Traverser la rade en bateau et marcher jusqu’à la Médiathèque Chalucet.
Rendre des livres. Emprunter des livres.
Redescendre vers l’embarcadère.
Au passage, acheter un bouquet d’anémones et du pain.
Rentrer chez soi.
Passer l’après-midi à lire un livre magnifique, qui ne date pas d’aujourd’hui, il est paru en 2002, mais dont le sujet est et restera hélas d’actualité dans notre monde : Devant la douleur des autres, de Susan Sontag.
Le soir, en fermant les volets, regarder le ciel sans craindre qu’il ne nous tombe dessus.
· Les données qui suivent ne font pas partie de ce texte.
Definition stat_on_hidden_tree (path : string) : option Z :=
  if String.eqb path "/repo/.hidden.go" then Some 300%Z
  else if String.eqb path "/repo/main.go" then Some 100%Z
  else None.

(** An old file with one match and a newer one with three. *)
Definition tree_with_busy_file : search.Node :=
  search.Dir "repo"
    [search.File "a.go" 100 ("foo" +:+ gostrings.nl);
     search.File "b.go" 200 ("foo 1" +:+ gostrings.nl +:+ "foo 2" +:+ gostrings.nl
                             +:+ "foo 3" +:+ gostrings.nl)].

(** Ripgrep printing the matches of that tree in the order of the walk. *)
Definition rg_on_busy_tree (args : list string) (dir : string) : string + string :=
  inr ("/repo/a.go|1|foo" +:+ gostrings.nl +:+ "/repo/b.go|1|foo 1" +:+ gostrings.nl
       +:+ "/repo/b.go|2|foo 2" +:+ gostrings.nl +:+ "/repo/b.go|3|foo 3" +:+ gostrings.nl).

Definition stat_on_busy_tree (path : string) : option Z :=
  if String.eqb path "/repo/a.go" then Some 100%Z
  else if String.eqb path "/repo/b.go" then Some 200%Z
  else None.

(** C2, the code at two failing inputs.  (1) RipgrepGrep passes [--hidden]
    to ripgrep, so on a tree with a hidden file that holds the pattern the
    delegated path reports the hidden file and the Go path does not: [Grep]
    answers differently with and without ripgrep.  (2) The delegated path
    stops at the cap line by line and sorts what it has; the Go path stops
    file by file, sorts and then cuts: with a cap of 2, on the same stream of
    matches, the two return different matches. *)
Theorem C2_delegated_path_differs :
  let opts := search.mkGrepOptions "" 2 2000 in
  In "--hidden" (search.grepArgs "/repo" "foo" opts) /\
  search.Grep rg_on_hidden_tree stat_on_hidden_tree literal_regexp star_glob None false
              tree_with_hidden_file "/repo" "foo" opts
    = inr [search.mkMatch "/repo/main.go" 1 "foo" 100] /\
  search.Grep rg_on_hidden_tree stat_on_hidden_tree literal_regexp star_glob None true
              tree_with_hidden_file "/repo" "foo" opts
    = inr [search.mkMatch "/repo/.hidden.go" 1 "foo" 300;
           search.mkMatch "/repo/main.go" 1 "foo" 100] /\
  search.Grep rg_on_busy_tree stat_on_busy_tree literal_regexp star_glob None false
              tree_with_busy_file "/repo" "foo" opts
    = inr [search.mkMatch "/repo/b.go" 1 "foo 1" 200; search.mkMatch "/repo/b.go" 2 "foo 2" 200] /\
  search.Grep rg_on_busy_tree stat_on_busy_tree literal_regexp star_glob None true
              tree_with_busy_file "/repo" "foo" opts
    = inr [search.mkMatch "/repo/b.go" 1 "foo 1" 200; search.mkMatch "/repo/a.go" 1 "foo" 100].
Proof.
  cbv zeta. split; [simpl; tauto |].
  repeat split; vm_compute; reflexivity.
Qed.
Lemma key_then_le (R : relation A) (a b : A) :
  key_then key R a b -> (key a <= key b)%Q.
Proof.
  intros [H | [H _]]; [by apply Qlt_le_weak | rewrite H; apply Qle_refl].
Qed.

Lemma le_key_then (R : relation A) (a b : A) :
  (key a <= key b)%Q -> R a b -> key_then key R a b.
Proof.
  intros Hle HR. destruct (Qle_lt_or_eq _ _ Hle); [by left | by right].
Qed.

(** Inserting an element that is [R]-before all of a sorted list keeps
    the list sorted by key and then by [R]. *)
Lemma insert_by_sorted (R : relation A) (x : A) (l : list A) :
  Forall (R x) l ->
  StronglySorted (key_then key R) l ->
  StronglySorted (key_then key R) (insert_by key x l).
Proof.
  induction l as [|y l IH]; simpl; intros HR Hs.
  - repeat constructor.
  - apply Forall_cons in HR as [HRy HR].
    apply StronglySorted_cons in Hs as [Hy Hs].
    destruct (Qle_bool (key x) (key y)) eqn:Hle.
    + apply Qle_bool_iff in Hle.
      constructor; [by constructor |].
      constructor; [by apply le_key_then |].
      rewrite Forall_forall in Hy, HR |- *. intros z Hz.
      apply le_key_then; [| by apply HR].
      eapply Qle_trans; [exact Hle | eapply key_then_le; by apply Hy].
    + assert (Hlt : (key y < key x)%Q).
      { apply Qnot_le_lt. intros H. apply Qle_bool_iff in H. congruence. }
      constructor; [by apply IH |].
      rewrite insert_by_Permutation. constructor; [by left | done].
Qed.

Lemma stable_sort_sorted (R : relation A) (l : list A) :
  StronglySorted R l -> StronglySorted (key_then key R) (stable_sort key l).
Proof.
  induction 1 as [|x l Hs IH Hx]; simpl; [constructor |].
  apply insert_by_sorted; [| exact IH].
  by rewrite stable_sort_Permutation.
Qed.

Lemma StronglySorted_reverse (R : relation A) (l : list A) :
  StronglySorted R l -> StronglySorted (flip R) (reverse l).
Proof.
  induction 1 as [|x l Hs IH Hx]; [constructor |].
  rewrite reverse_cons. apply StronglySorted_app_2; [| exact IH | repeat constructor].
  intros a b Ha Hb. apply list_elem_of_singleton in Hb as ->.
  rewrite elem_of_reverse in Ha. rewrite Forall_forall in Hx. unfold flip. by apply Hx.
Qed.

Lemma StronglySorted_weaken (R1 R2 : relation A) (l : list A) :
  (forall a b, R1 a b -> R2 a b) -> StronglySorted R1 l -> StronglySorted R2 l.
Proof.
  intros H. induction 1; constructor; [done |].
  eapply Forall_impl; eauto.
Qed.

(** A list in [R] order, sorted with [reverse=True]: descending keys, and
    [R] order among equal keys. *)
Lemma sorted_reverse_sorted (R : relation A) (l : list A) :
  StronglySorted R l ->
  StronglySorted (fun a b => (key b < key a)%Q \/ ((key a == key b)%Q /\ R a b))
                 (sorted_reverse key l).
Proof.
  intros Hs. unfold sorted_reverse.
  apply StronglySorted_reverse, stable_sort_sorted, StronglySorted_reverse in Hs.
  revert Hs. apply StronglySorted_weaken.
  intros a b [Hlt | [Heq HR]]; [by left | right; split; [by symmetry | exact HR]].
Qed.
End StableSortProperties.

(** ** The ranking *)

Lemma StronglySorted_fmap_inv {A B : Type} (f : A -> B) (R : relation B) (l : list A) :
  StronglySorted R (f <$> l) -> StronglySorted (fun a b => R (f a) (f b)) l.
Proof.
  induction l as [|x l IH]; simpl; intros H; [constructor |].
  apply StronglySorted_cons in H as [Hx H].
  constructor; [by apply IH |].
  rewrite Forall_fmap in Hx. exact Hx.
Qed.

Lemma StronglySorted_fmap_Forall {A B : Type} (f : A -> B) (P : A -> Prop)
    (R1 : relation A) (R2 : relation B) (l : list A) :
  (forall a b, P a -> P b -> R1 a b -> R2 (f a) (f b)) ->
  Forall P l -> StronglySorted R1 l -> StronglySorted R2 (f <$> l).
Proof.
  intros HR HP Hs. induction Hs as [|x l Hs IH Hx]; simpl; [constructor |].
  apply Forall_cons in HP as [HPx HP].
  constructor; [by apply IH |].
  rewrite Forall_fmap. rewrite Forall_forall in Hx, HP |- *.
  intros y Hy. apply HR; auto.
Qed.

Lemma StronglySorted_lt_seq (j n : nat) : StronglySorted lt (seq j n).
Proof.
  revert j. induction n as [|n IH]; intros j; simpl; constructor; [apply IH |].
  apply Forall_seq. intros i Hi. lia.
Qed.

Lemma mapM_keys_inr (clusters : list cluster) :
  Forall (fun c => is_Some (c_score c)) clusters ->
  exists keyed,
    mapM (fun c => match c_score c with
                   | Some s => ret (s, c)
                   | None => raise KeyError
                   end) clusters = inr keyed /\
    snd <$> keyed = clusters /\
    Forall (fun p => c_score p.2 = Some p.1) keyed.
Proof.
  induction 1 as [|c l [s Hs] _ (keyed & Hk & Hsnd & Hall)]; simpl.
  - exists []. repeat split; constructor.
  - exists ((s, c) :: keyed). rewrite Hs, Hk. simpl.
    split; [reflexivity |].
    split; [f_equal; exact Hsnd | by constructor].
Qed.

(** A cluster list in ascending index order, each cluster with a score, is
    ranked by descending score and, among equal scores, ascending index. *)
Lemma clusters_by_score_sorted (clusters : list cluster) :
  StronglySorted (fun a b => (c_index a < c_index b)%nat) clusters ->
  Forall (fun c => is_Some (c_score c)) clusters ->
  exists ranked,
    clusters_by_score clusters = inr ranked /\
    ranked ≡ₚ clusters /\
    StronglySorted ranks_before ranked.
Proof.
  intros Hidx Hscore.
  destruct (mapM_keys_inr clusters Hscore) as (keyed & Hk & Hsnd & Hall).
  unfold clusters_by_score. rewrite Hk. simpl.
  eexists. split; [reflexivity |].
  change (map snd) with (fmap (M := list) (@snd Q cluster)).
  split.
  - by rewrite sorted_reverse_Permutation, Hsnd.
  - subst clusters. apply StronglySorted_fmap_inv in Hidx.
    apply (sorted_reverse_sorted fst) in Hidx.
    revert Hidx.
    apply (StronglySorted_fmap_Forall snd (fun p => c_score p.2 = Some p.1)).
    + intros a b Ha Hb H. unfold ranks_before. rewrite Ha, Hb.
      destruct H as [Hlt | [Heq Hi]]; [by left | by right].
    + by rewrite sorted_reverse_Permutation.
Qed.

Lemma aggregate_counts_every_issue_once_witness :
  length example_aggregated.2 = length example_clusters /\
  sumZ (c_issues <$> example_aggregated.2) = Z.of_nat (length example_issues) /\
  sumZ (c_votes <$> example_aggregated.2) = sumZ (issue_votes <$> example_issues).
Proof.
  apply (aggregate_counts_every_issue_once example_transform example_predict
           example_issues example_aggregated.1 example_clusters example_aggregated.2).
  reflexivity.
Defined.

Lemma aggregate_twice_same_counts_witness :
  aggregate example_transform example_predict example_aggregated.1 example_aggregated.2
  = inr (example_aggregated.1, example_aggregated.2).
Proof.
  apply (aggregate_twice_same_counts example_transform example_predict
           example_issues example_aggregated.1 example_clusters example_aggregated.2).
  reflexivity.
Defined.

Lemma make_clusters_index (K : nat) (order : list (list nat)) (terms : list string)
    (clusters : list cluster) :
  make_clusters K order terms = inr clusters -> c_index <$> clusters = seq 0 K.
Proof.
  unfold make_clusters. generalize (seq 0 K) as l. intros l H.
  apply mapM_inr_Forall2 in H.
  induction H as [|i c l cs Hc _ IH]; simpl; [reflexivity |].
  f_equal; [| exact IH].
  apply bind_inr in Hc as (row & _ & Hc). apply bind_inr in Hc as (fs & _ & Hc).
  by injection Hc as <-.
Qed.

Lemma reset_counters_index (clusters : list cluster) :
  c_index <$> map reset_counters clusters = c_index <$> clusters.
Proof. induction clusters as [|c l IH]; simpl; [reflexivity | by f_equal]. Qed.

Lemma aggregate_index {vector : Type} (transform : string -> vector) (predict : vector -> nat)
    (issues issues' : list issue) (clusters clusters' : list cluster) :
  aggregate transform predict issues clusters = inr (issues', clusters') ->
  c_index <$> clusters' = c_index <$> clusters.
Proof.
  rewrite aggregate_as_fold. intros H.
  apply bind_inr in H as (c' & Hc' & [= _ <-]).
  apply tally_all_effect in Hc' as (_ & Hr & _).
  rewrite <- (reset_counters_index c'), Hr.
  by rewrite !reset_counters_index.
Qed.
(** * webhook-react-tag: the swig [react] tag, embedded and verified

    A shallow embedding of [src/index.js]: the tag compiler ([compile]), the
    tag parser's token handlers ([parse]), the render bridge
    ([renderReactComponentToString]), the component registry
    ([extendComponents]) and the function that the code emitted by [compile]
    denotes at render time.

    Conventions of the embedding.
    - JavaScript values are the type [jsval]; an object is the list of its own
      enumerable string-keyed data properties in enumeration order, with
      [Object.prototype] as prototype.  Property names that reach an inherited
      accessor ([__proto__]) are not part of the input space.
    - A function is the opaque [VFun]: it has no enumerable properties, and
      calling one is left to a parameter of the render-time definitions.
    - A computation that can throw returns a [result].
    - The argument loop of [compile] runs on fuel; [args_loop_total] shows
      that the fuel [compile] supplies is always enough. *)

From stdpp Require Import base option list strings pretty gmap.
From Stdlib Require Import ZArith Ascii String Lia.

Local Set Warnings "-register-all".

(** ** JavaScript values and outcomes *)

Inductive jsval : Type :=
| VUndefined
| VNull
| VBool (b : bool)
| VNum (n : Z)
| VStr (s : string)
| VArr (items : list jsval)
| VObj (props : list (string * jsval))
| VFun (id : nat).

Inductive result (A : Type) : Type :=
| Normal (a : A)
| Throw (msg : string).
Arguments Normal {A} a.
Arguments Throw {A} msg.

#[global] Instance result_ret : MRet result := fun A a => Normal a.
#[global] Instance result_bind : MBind result := fun A B k r =>
  match r with
  | Normal a => k a
  | Throw msg => Throw msg
  end.

(** The double quote character, and strings built around it. *)
Definition dq : string := String "034"%char EmptyString.
Definition quot : string := "&quot;".

(** [typeof v]. *)
Definition typeof (v : jsval) : string :=
  match v with
  | VUndefined => "undefined"
  | VNull => "object"
  | VBool _ => "boolean"
  | VNum _ => "number"
  | VStr _ => "string"
  | VArr _ => "object"
  | VObj _ => "object"
  | VFun _ => "function"
  end.

(** ToBoolean. *)
Definition truthy (v : jsval) : bool :=
  match v with
  | VUndefined | VNull => false
  | VBool b => b
  | VNum n => negb (n =? 0)%Z
  | VStr s => negb (String.eqb s "")
  | VArr _ | VObj _ | VFun _ => true
  end.

(** Own data property lookup in a property list. *)
Fixpoint own_lookup (k : string) (props : list (string * jsval)) : option jsval :=
  match props with
  | [] => None
  | (k', v) :: rest => if String.eqb k k' then Some v else own_lookup k rest
  end.

(** ** Tokens of the argument list

    [args.shift()] on an array of strings: the head, or [undefined] (here
    [None]) on the empty array. *)

Definition shift (args : list string) : option string * list string :=
  match args with
  | [] => (None, [])
  | a :: rest => (Some a, rest)
  end.

(** String concatenation with a possibly undefined operand. *)
Definition show (o : option string) : string :=
  match o with
  | Some s => s
  | None => "undefined"
  end.

Definition STR_WITH : string := "with".
Definition STR_OBJ_OPEN : string := "{".
Definition STR_OBJ_CLOSE : string := "}".
Definition STR_IN : string := "in".
Definition name : string := "react".
Definition ends : bool := false.
Definition blockLevel : bool := false.

(** ** The tag compiler *)

(** The inner loop of [compile] (lines 82-95): [while ((objPart = args.shift()))].
    The first component is [Some objParts] when the loop left through
    [props = objParts.slice(0); break], and [None] when it ended on an
    exhausted array or on an empty (falsy) token; the second is what is left
    of [args]. *)
Fixpoint scan_object (args : list string) (objOpenings objClosings : nat)
    (objParts : string) : option string * list string :=
  match args with
  | [] => (None, [])
  | objPart :: rest =>
      if String.eqb objPart "" then (None, rest)
      else
        let objOpenings' :=
          if String.eqb objPart STR_OBJ_OPEN then S objOpenings else objOpenings in
        let objClosings' :=
          if String.eqb objPart STR_OBJ_OPEN then objClosings
          else if String.eqb objPart STR_OBJ_CLOSE then S objClosings
          else objClosings in
        let objParts' := objParts +:+ objPart in
        if String.eqb objPart STR_OBJ_CLOSE && Nat.eqb objOpenings' objClosings'
        then (Some objParts', rest)
        else scan_object rest objOpenings' objClosings' objParts'
  end.

Definition unexpected_argument (arg : string) : string :=
  "Unexpected argument " +:+ dq +:+ arg +:+ dq +:+ " in react tag.".

(** The outer loop (lines 74-106): [while ((arg = args.shift())) switch (arg)].
    It returns the final [props] and [container], or the thrown error;
    [None] only when the fuel runs out. *)
Fixpoint args_loop (fuel : nat) (args : list string)
    (props container : option string)
    : option (result (option string * option string)) :=
  match fuel with
  | O => None
  | S fuel' =>
      match args with
      | [] => Some (Normal (props, container))
      | arg :: args1 =>
          if String.eqb arg "" then Some (Normal (props, container))
          else if String.eqb arg STR_WITH then
            let '(props1, args2) := shift args1 in
            if bool_decide (props1 = Some STR_OBJ_OPEN) then
              let '(found, args3) := scan_object args2 1 0 STR_OBJ_OPEN in
              let props2 := match found with
                            | Some objParts => Some objParts
                            | None => props1
                            end in
              args_loop fuel' args3 props2 container
            else args_loop fuel' args2 props1 container
          else if String.eqb arg STR_IN then
            let '(container1, args2) := shift args1 in
            args_loop fuel' args2 props container1
          else Some (Throw (unexpected_argument arg))
      end
  end.

(** The argument loop with the fuel [compile] gives it. *)
Definition run_args (args : list string) (props container : option string)
    : option (result (option string * option string)) :=
  args_loop (S (List.length args)) args props container.

(** Lines 109-130: the emitted statement. *)
Definition emit (componentName props container : option string) : string :=
  "_output += (function(props, container) {"
  +:+ "props = props || {};"
  +:+ "container = container || { tag: 'div' };"
  +:+ "var __o = '<' + container.tag;"
  +:+ "var __p = JSON.stringify(props).replace(/" +:+ dq +:+ "/g, " +:+ dq +:+ "&quot;" +:+ dq +:+ ");"
  +:+ "for (var key in container) {"
  +:+ "var val;"
  +:+ "if (container.hasOwnProperty(key) && key !== 'tag') {"
  +:+ "val = container[key].replace('" +:+ dq +:+ "', '&quot;');"
  +:+ "__o += ' ' + key + '=" +:+ dq +:+ "' + val + '" +:+ dq +:+ "';"
  +:+ "}"
  +:+ "}"
  +:+ "__o += ' data-react-component=" +:+ dq +:+ show componentName +:+ dq +:+ "';"
  +:+ "__o += ' data-react-props=" +:+ dq +:+ "' + __p + '" +:+ dq +:+ ">';"
  +:+ "__o += _ext.react('" +:+ show componentName +:+ "', props);"
  +:+ "__o += '</' + container.tag + '>';"
  +:+ "return __o;"
  +:+ "})(" +:+ show props +:+ ", " +:+ show container +:+ ");" +:+ String "010"%char EmptyString.

(** [options.reactComponentRoot]: reading a property of [undefined] or [null]
    throws; a primitive or a function has no such property. *)
Definition get_reactComponentRoot (options : jsval) : result jsval :=
  match options with
  | VUndefined | VNull =>
      Throw "TypeError: Cannot read properties of undefined (reading 'reactComponentRoot')"
  | VObj props =>
      Normal (match own_lookup "reactComponentRoot" props with
              | Some v => v
              | None => VUndefined
              end)
  | _ => Normal VUndefined
  end.

(** [compile(compiler, args, content, parents, options)]. *)
Definition compile (compiler : jsval) (args : list string)
    (content parents options : jsval) : option (result string) :=
  match get_reactComponentRoot options with
  | Throw msg => Some (Throw msg)
  | Normal root =>
      let componentRoot := if truthy root then root else VStr "./" in
      let '(componentName, args1) := shift args in
      match run_args args1 None None with
      | None => None
      | Some (Throw msg) => Some (Throw msg)
      | Some (Normal (props, container)) =>
          Some (Normal (emit componentName props container))
      end
  end.

(** ** The tag parser *)

(** The token types of the host lexer; the tag installs handlers for
    [STRING] and [VAR] only. *)
Inductive token_type : Type := STRING | VAR | OTHER.

Record token : Type := Token { type : token_type; match_ : string }.

(** What a handler returns: [return;] is [RetUndefined]. *)
Inductive handler_return : Type :=
| RetUndefined
| RetBool (b : bool).

(** The host parser hands a token on to its own grammar exactly when the
    handler's return value is truthy. *)
Definition passes_through (r : handler_return) : bool :=
  match r with
  | RetUndefined => false
  | RetBool b => b
  end.
Lemma size_splice_max off new l :
  0 <= off <= size l -> size (splice off new l) = Z.max (size l) (off + size new).
Proof.
  unfold size, splice. intros. rewrite !length_app, length_take, length_drop. lia.
Qed.

Lemma size_splice off new l :
  0 <= off -> off + size new <= size l -> size (splice off new l) = size l.
Proof. intros. rewrite size_splice_max by (pose proof (size_nonneg new); lia). lia. Qed.

Lemma slice_all l : slice 0 (size l) l = l.
Proof. unfold slice, size. rewrite drop_0. apply take_ge. lia. Qed.

Lemma slice_0_len off l : slice off 0 l = [].
Proof. reflexivity. Qed.

Lemma slice_slice off len off' len' l :
  0 <= off -> 0 <= off' -> off' + len' <= len ->
  slice off' len' (slice off len l) = slice (off + off') len' l.
Proof.
  intros. apply list_eq. intros i. rewrite !lookup_slice.
  repeat case_decide; try lia; try reflexivity. f_equal. lia.
Qed.

Lemma slice_app_l off len l m :
  0 <= off -> off + len <= size l -> slice off len (l ++ m) = slice off len l.
Proof.
  unfold size. intros. apply list_eq. intros i. rewrite !lookup_slice.
  case_decide; [|reflexivity]. apply lookup_app_l. lia.
Qed.

Lemma slice_app_r off len l m :
  size l <= off -> slice off len (l ++ m) = slice (off - size l) len m.
Proof.
  unfold size. intros. apply list_eq. intros i. rewrite !lookup_slice.
  case_decide; [|reflexivity]. rewrite lookup_app_r by lia. f_equal. lia.
Qed.

(** A range inside the overwritten one reads the new contents. *)
Lemma slice_splice_in off new l off' len :
  0 <= off <= size l -> off <= off' -> off' + len <= off + size new ->
  slice off' len (splice off new l) = slice (off' - off) len new.
Proof.
  intros. apply list_eq. intros i. rewrite !lookup_slice.
  case_decide; [|reflexivity]. rewrite lookup_splice by lia.
  rewrite decide_True by lia. f_equal. lia.
Qed.

Lemma slice_splice_eq off new l :
  0 <= off <= size l -> slice off (size new) (splice off new l) = new.
Proof. intros. rewrite slice_splice_in, Z.sub_diag by lia. apply slice_all. Qed.
Definition ELFCLASSNONE : byte := Byte.x00.
Definition ELFCLASS32 : byte := Byte.x01.
Definition ELFCLASS64 : byte := Byte.x02.
Definition ELFDATANONE : byte := Byte.x00.
Definition ELFDATA2LSB : byte := Byte.x01.
Definition ELFDATA2MSB : byte := Byte.x02.

Definition ET_NONE : Z := 0.
Definition ET_REL : Z := 1.
Definition ET_EXEC : Z := 2.
Definition ET_DYN : Z := 3.
Definition ET_CORE : Z := 4.

Definition EM_PPC64 : Z := 21.

Definition PT_NULL : Z := 0.
Definition PT_LOAD : Z := 1.
Definition PT_DYNAMIC : Z := 2.
Definition PT_INTERP : Z := 3.
Definition PT_NOTE : Z := 4.

Definition PF_X : Z := 1.
Definition PF_W : Z := 2.
Definition PF_R : Z := 4.

Definition SHT_NULL : Z := 0.
Definition SHT_PROGBITS : Z := 1.
Definition SHT_SYMTAB : Z := 2.
Definition SHT_STRTAB : Z := 3.
Definition SHT_NOBITS : Z := 8.

(** ** Structures *)

Module Elf32.

Record Elf32_Ehdr (E : Endian) := {
  e_ident : list byte;
  e_type : Endianed uint16_t E;
  e_machine : Endianed uint16_t E;
  e_version : Endianed uint32_t E;
  e_entry : Endianed uint32_t E;
  e_phoff : Endianed uint32_t E;
  e_shoff : Endianed uint32_t E;
  e_flags : Endianed uint32_t E;
  e_ehsize : Endianed uint16_t E;
  e_phentsize : Endianed uint16_t E;
  e_phnum : Endianed uint16_t E;
  e_shentsize : Endianed uint16_t E;
  e_shnum : Endianed uint16_t E;
  e_shstrndx : Endianed uint16_t E
}.

Record Elf32_Phdr (E : Endian) := {
  p_type : Endianed uint32_t E;
  p_offset : Endianed uint32_t E;
  p_vaddr : Endianed uint32_t E;
  p_paddr : Endianed uint32_t E;
  p_filesz : Endianed uint32_t E;
  p_memsz : Endianed uint32_t E;
  p_flags : Endianed uint32_t E;
  p_align : Endianed uint32_t E
}.

Record Elf32_Shdr (E : Endian) := {
  sh_name : Endianed uint32_t E;
  sh_type : Endianed uint32_t E;
  sh_flags : Endianed uint32_t E;
  sh_addr : Endianed uint32_t E;
  sh_offset : Endianed uint32_t E;
  sh_size : Endianed uint32_t E;
  sh_link : Endianed uint32_t E;
  sh_info : Endianed uint32_t E;
  sh_addralign : Endianed uint32_t E;
  sh_entsize : Endianed uint32_t E
}.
A quelqu’un qui téléphone et demande « comment ça va ? », on ne peut que répondre, devant la douleur des autres justement, celle d’hier, celle d’aujourd’hui, celle de demain, celle d’à côté, celle qui est plus loin : « je vais bien, j’ai de la chance ; bien sûr la vie n’est pas toujours facile, les coups sont parfois rudes, les désillusions peuvent être abyssales, la lucidité a un goût amer, le corps flanche quand même mais je suis libre de faire des petites choses et d’écrire des petits mots. Et toi ? Comment ça va ? » Et la chance se poursuit car on entend cette réponse : « Je vais bien aussi, malgré tout. »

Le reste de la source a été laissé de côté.